Empathy for the poor little rich girl

Bearing resemblance to a young Adam Scott

Sometimes those who appear to be les bon vivants are anything but. Brenda Diana Duff Frazier was coined a “poor little rich girl” by the press, which is more of a judgement than a label. To be fair to the haters, she rose to prominence in the 1930s, when people were still reeling from the stock market crash of 1929. Her family was unaffected by the unfortunate event, and her debutante ball in 1938 had an attendance of 2,000. That party alone landed her on the cover of Life magazine.

Usually the cover of this magazine is graced by scientists, politicians, artists. She landed the cover just for being a “celebutante.” If this harkens back to criticism of the Kardashians, who were famous for nothing, Brenda Frazier was the O.G. But unlike the Kardashians, she wasn’t a social climber who calculated her moves with the intent of “being seen.” She was thrust in the spotlight by her parents, and partially by society, desperate for the escapism of glamour during their own hard times.

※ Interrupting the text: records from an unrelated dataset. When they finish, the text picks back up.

(* ===== verification/RestoreOverlay.v ===== *)
(** * The journal overlaid on a snapshot

    What a restore plan holds after the journal of later changes has been applied to the
    records of the snapshot: for each root and path, what the last change says. *)

From S2P Require Import Prelude RStr BTree Util Core Db Restore LinkFs RestoreApply RestorePlanning.

(** ** Maps by root and path *)

Abbreviation Key := (string * string)%type.
Definition klt (a b : Key) : Prop := pair_compare a b = Lt.

Lemma pair_compare_spec a b :
  CompareSpec (a = b) (klt a b) (klt b a) (pair_compare a b).
Proof.
  destruct a as [a1 a2], b as [b1 b2]. unfold klt, pair_compare. simpl.
  destruct (String.compare a1 b1) eqn:E1; [|by constructor|].
  - apply String.compare_eq_iff in E1 as <-. rewrite str_compare_refl.
    destruct (String.compare a2 b2) eqn:E2; constructor; [|done|by apply compare_Gt in E2].
    by apply String.compare_eq_iff in E2 as <-.
  - constructor. apply compare_Gt in E1. unfold slt in E1. by rewrite E1.
Qed.
Lemma klt_iff a b : klt a b ↔ slt a.1 b.1 ∨ a.1 = b.1 ∧ slt a.2 b.2.
Proof.
  unfold klt, pair_compare, slt. destruct (String.compare a.1 b.1) eqn:E.
  - apply String.compare_eq_iff in E. naive_solver.
  - naive_solver.
  - split; [done|]. intros [?|[Heq _]]; [done|]. by rewrite Heq, str_compare_refl in E.
Qed.
#[export] Instance klt_irreflexive : Irreflexive klt.
Proof. intros k. unfold complement. rewrite klt_iff. intros [?|[_ ?]]; by eapply (irreflexivity slt). Qed.
#[export] Instance klt_transitive : Transitive klt.
Proof.
  intros a b c. rewrite !klt_iff. intros [H1|[E1 H1]] [H2|[E2 H2]].
  - left. by etrans.
  - left. by rewrite <-E2.
  - left. by rewrite E1.
  - right. split; [congruence|by etrans].
Qed.

Definition ksorted (m : PathMap) : Prop := StronglySorted klt m.*1.

Lemma elem_of_pm_insert k r m k' r' : ksorted m →
  (k', r') ∈ pm_insert k r m ↔ (k' = k ∧ r' = r) ∨ (k' ≠ k ∧ (k', r') ∈ m).
Proof.
  unfold ksorted. induction m as [|[k0 r0] m IH]; intros Hs; simpl; [set_solver|].
  apply StronglySorted_cons in Hs as [Hlt Hs]. rewrite Forall_forall in Hlt.
  assert (∀ x, (k, x) ∈ m → klt k0 k) as Hin by (intros x Hx; apply Hlt; by apply (list_elem_of_fmap_2 fst _ _ Hx)).
  assert (klt k k → False) as Hirr by apply klt_irreflexive.
  destruct (pair_compare_spec k k0) as [<-|Hk|Hk]; rewrite !elem_of_cons.
  - split; [|set_solver]. intros [[= -> ->]|Hm]; [by left|]. right. split; [|by right]. intros ->. eauto.
  - split; [|set_solver]. intros [[= -> ->]|Hm]; [by left|]. right. split; [|done]. intros ->.
    destruct Hm as [[= -> _]|Hm]; [done|]. apply Hirr. etrans; [exact Hk|by eapply Hin].
  - rewrite IH by done. split; [|naive_solver]. intros [[= -> ->]|[?|[? ?]]]; [|by left|by right; auto].
    right. split; [|by left]. by intros ->.
Qed.

Lemma pm_insert_sorted k r m : ksorted m → ksorted (pm_insert k r m).
Proof.
  unfold ksorted. induction m as [|[k0 r0] m IH]; intros Hs; simpl; [repeat constructor|].
  pose proof Hs as Hs'. apply StronglySorted_cons in Hs as [Hlt Hs].
  destruct (pair_compare_spec k k0) as [<-|Hk|Hk]; simpl; [done| |].
  - constructor; [done|]. constructor; [done|]. eapply Forall_impl; [exact Hlt|]. intros x ?. by etrans.
  - constructor; [by apply IH|]. rewrite Forall_forall in *. intros x ([k' r'] & -> & Hx)%list_elem_of_fmap. simpl.
    apply elem_of_pm_insert in Hx as [[-> _]|[_ Hx]]; [done| |done]. apply Hlt. by apply (list_elem_of_fmap_2 fst _ _ Hx).
Qed.

Lemma elem_of_pm_remove k m k' r' : (k', r') ∈ pm_remove k m ↔ k' ≠ k ∧ (k', r') ∈ m.
Proof.
  unfold pm_remove. rewrite !list_elem_of_In, filter_In. simpl. rewrite negb_true_iff, bool_decide_eq_false. tauto.
Qed.
Lemma pm_remove_sorted k m : ksorted m → ksorted (pm_remove k m).
Proof.
  unfold ksorted, pm_remove. induction m as [|x m IH]; intros Hs; simpl; [done|].
  apply StronglySorted_cons in Hs as [Hlt Hs]. destruct (bool_decide (x.1 = k)); simpl; [by apply IH|].
  constructor; [by apply IH|]. rewrite Forall_forall in *. intros y (z & -> & Hz)%list_elem_of_fmap.
  apply Hlt, list_elem_of_fmap_2. apply list_elem_of_In, filter_In in Hz as [Hz _]. by apply list_elem_of_In.
Qed.

(** ** What the map holds for a key *)

Definition holds_at (m : PathMap) (k : Key) (o : option FileRecord) : Prop := ∀ r, (k, r) ∈ m ↔ o = Some r.
(** In order, each record under its own key. *)
Definition keyed (m : PathMap) : Prop := ksorted m ∧ Forall (λ x, record_key x.2 = x.1) m.

Lemma keyed_insert k r m : record_key r = k → keyed m → keyed (pm_insert k r m).
Proof.
  intros Hr [Hs Hk]. split; [by apply pm_insert_sorted|]. rewrite Forall_forall in *.
  intros [k' r'] [[-> ->]|[_ Hx]]%elem_of_pm_insert; [done| |done]. by apply (Hk _ Hx).
Qed.
Lemma keyed_remove k m : keyed m → keyed (pm_remove k m).
Proof.
  intros [Hs Hk]. split; [by apply pm_remove_sorted|]. rewrite Forall_forall in *.
  intros [k' r'] [_ Hx]%elem_of_pm_remove. by apply (Hk _ Hx).
Qed.
Lemma holds_insert k r m k' o : ksorted m → holds_at m k' o →
  holds_at (pm_insert k r m) k' (if decide (k' = k) then Some r else o).
Proof. intros Hs Ho r'. rewrite elem_of_pm_insert by done. specialize (Ho r'). case_decide; naive_solver. Qed.
Lemma holds_remove k m k' o : holds_at m k' o → holds_at (pm_remove k m) k' (if decide (k' = k) then None else o).
Proof. intros Ho r'. rewrite elem_of_pm_remove. specialize (Ho r'). case_decide; naive_solver. Qed.

Lemma pm_collect_go files k m o : keyed m → holds_at m k o →
  keyed (fold_left (λ m r, pm_insert (record_key r) r m) files m) ∧
  holds_at (fold_left (λ m r, pm_insert (record_key r) r m) files m) k
    (match last (filter (λ r, record_key r = k) files) with Some r => Some r | None => o end).
Proof.
  revert m o; induction files as [|r files IH]; intros m o Hk Ho; [done|].
  cbn [fold_left]. destruct (IH (pm_insert (record_key r) r m) _ (keyed_insert _ _ _ eq_refl Hk)
    (holds_insert _ r _ _ _ (proj1 Hk) Ho)) as [Hk' Ho']. split; [done|].
  rewrite filter_cons. destruct (decide (k = record_key r)) as [Hr|Hr].
  - rewrite decide_True, last_cons by done. by destruct (last _).
  - by rewrite decide_False by congruence.
Qed.
Lemma pm_collect_spec files k :
  keyed (pm_collect files) ∧ holds_at (pm_collect files) k (last (filter (λ r, record_key r = k) files)).
Proof.
  destruct (pm_collect_go files k [] None) as [Hk Ho].
  - split; constructor.
  - intros r. set_solver.
  - split; [exact Hk|]. unfold pm_collect. by destruct (last _).
Qed.

(** ** The last change decides *)

Section Overlay.
Context (args : RestoreArgs) (timestamp target_time : DateTime).

(** What an event of the journal does to the record of a key: [None] nothing, [Some None]
    removal. *)
Definition change_for (k : Key) (event : EventJournalRecord) : option (option FileRecord) :=
  if bool_decide (event_key args timestamp target_time event = Some k) then event_change event k.1 k.2 else None.
Definition last_change (events : list EventJournalRecord) (k : Key) : option (option FileRecord) :=
  last (omap (change_for k) events).

Lemma event_change_key event root_id path r : event_change event root_id path = Some (Some r) → record_key r = (root_id, path).
Proof. unfold event_change. repeat case_match; intros; simplify_eq/=; done. Qed.

Lemma overlay_event_step m event k o : keyed m → holds_at m k o →
  keyed (overlay_event args timestamp target_time m event) ∧
  holds_at (overlay_event args timestamp target_time m event) k (default o (change_for k event)).
Proof.
  intros Hk Ho. unfold overlay_event, change_for.
  destruct (event_key _ _ _ event) as [key|]; [|done].
  destruct (decide (key = k)) as [->|Hne].
  - rewrite bool_decide_true by done. destruct (event_change event k.1 k.2) as [[r|]|] eqn:E; simpl; [| |done].
    + apply event_change_key in E. split; [apply keyed_insert; [by destruct k|done]|].
      pose proof (holds_insert k r m k o (proj1 Hk) Ho) as H. by rewrite decide_True in H.
    + split; [by apply keyed_remove|]. pose proof (holds_remove k m k o Ho) as H. by rewrite decide_True in H.
  - rewrite bool_decide_false by congruence. simpl.
    destruct (event_change event key.1 key.2) as [[r|]|] eqn:E; [| |done].
    + apply event_change_key in E. split; [apply keyed_insert; [by destruct key|done]|].
      pose proof (holds_insert key r m k o (proj1 Hk) Ho) as H. by rewrite decide_False in H by done.
    + split; [by apply keyed_remove|]. pose proof (holds_remove key m k o Ho) as H. by rewrite decide_False in H by done.
Qed.

Lemma overlay_events_spec events m k o : keyed m → holds_at m k o →
  keyed (fold_left (overlay_event args timestamp target_time) events m) ∧
  holds_at (fold_left (overlay_event args timestamp target_time) events m) k (default o (last_change events k)).
Proof.
  revert m o; induction events as [|event events IH]; intros m o Hk Ho; [done|].
  cbn [fold_left]. destruct (overlay_event_step m event k o Hk Ho) as [Hk' Ho'].
  destruct (IH _ _ Hk' Ho') as [Hk'' Ho'']. split; [done|]. unfold last_change in *. cbn [omap list_omap].
  destruct (change_for k event) as [c|]; [|done]. rewrite last_cons. by destruct (last _).
Qed.
End Overlay.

While studying in Munich with her grandmother, Frazier begged her parents to allow her to finish her studies. But her parents were two alcoholics embroiled in a self-serving custody battle. Though they’d already subjected her to an unstable childhood rife with neglect, they dragged her back to the U.S. and ended her formal education when she was just 15.

Though her debutante ball was covered by the press as a glamorous event, she was suffering from the flu at the time, had swollen feet and collapsed from exhaustion in the wee hours of the morning.

She was once booed off a Broadway stage, when being presented with other artists. But rather than offense, she conceded that her detractors were right to do so. She understood was famous for nothing.

Not surprisingly, she suffered from anorexia and bulimia in order to keep up with her “Glamour Girl” status in the press. Years of holding her neck a certain way (so not to mess up her hair) caused neck problems. Her love life wasn’t a fairy tale either, with multiple divorces. Later in life, she became reclusive and addicted to pills. Diane Arbus captured the below photo of her. Her faced powdered with the signature “white face” look (pale face, red lips, coiffed hair) she was famous for. She was emaciated in bed and smoking a cigarette.

Credit: Diane Arbus

It used to be that everyone wanted the American Dream. The focus was on upward mobility through hard work. When that wasn’t enough, everyone wanted to be rich. Not content with that, now it seems everyone is clawing for fame. Perhaps the story of Brenda Diana Duff Frazier is a sobering reminder of the darkness that can lurk behind a glittering celebrity.